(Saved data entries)
(** [get_job_status]. *)
Definition get_job_status (env : Env) (job_id : string) (app : App)
    : Outcome JobStatusResponse :=
  match get_job_store app with
  | Raise e => Unhandled e
  | Ok store =>
      match store_reply env store with
      | Some e => Unhandled e
      | None =>
          match get_job store job_id (records app) with
          | None => HTTPException 404 "Job not found"
          | Some record =>
              Returned
                {| resp_job_id := JobModels.job_id record;
                   resp_job_type := job_type record;
                   resp_status := status record;
                   resp_progress := progress record;
                   resp_result_media_id := result_media_id record;
                   resp_message := message record;
                   resp_error := error record;
                   resp_created_at := created_at record;
                   resp_updated_at := updated_at record;
                   resp_metadata := metadata record |}
          end
      end
  end.

(** A submission of either kind. *)
Inductive Submission : Type :=
| SubmitConcat (request_body : ConcatJobRequest)
| SubmitOverlay (request_body : OverlayJobRequest).

Definition submit (env : Env) (s : Submission) (app : App)
    : Outcome JobCreatedResponse * App :=
  match s with
  | SubmitConcat request_body => submit_concat_job env request_body app
  | SubmitOverlay request_body => submit_overlay_job env request_body app
  end.

(** The record and the message that a submission is to produce. *)
Definition submitted_type (s : Submission) : JobType :=
  match s with SubmitConcat _ => Concat | SubmitOverlay _ => Overlay end.

Definition submitted_metadata (s : Submission) : gmap string Any :=
  match s with
  | SubmitConcat request_body => cr_metadata request_body
  | SubmitOverlay request_body => or_metadata request_body
  end.

Definition submitted_delivery (s : Submission) : Delivery :=
  match s with
  | SubmitConcat request_body => DeliverConcat request_body
  | SubmitOverlay request_body => DeliverOverlay request_body
  end.

Definition submitted_params (s : Submission) : JobParams :=
  match s with
  | SubmitConcat request_body => ConcatParams request_body
  | SubmitOverlay request_body => OverlayParams request_body
  end.

Definition submitted_record (env : Env) (s : Submission) : JobRecord :=
  {| job_id := env_uuid4_hex env; job_type := submitted_type s;
     params := submitted_params s; metadata := submitted_metadata s;
     status := QUEUED; progress := None; result_media_id := None;
     message := None; error := None;
     created_at := env_utcnow env 0; updated_at := env_utcnow env 1 |}.

(** The state in which a worker starts on the records of the application. *)
Definition worker_state (app : App) : PState :=
  {| tick := 0; db := records app; trace := [] |}.

(** The application after a worker has left the database as [st] has it. *)
Definition after_worker (app : App) (st : PState) : App :=
  {| job_store := job_store app; records := db st; queue := queue app |}.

Work request:
The answer must be every line of the records above that holds the word "string".

Exercise response:
Definition get_job_status (env : Env) (job_id : string) (app : App)
Definition submitted_metadata (s : Submission) : gmap string Any :=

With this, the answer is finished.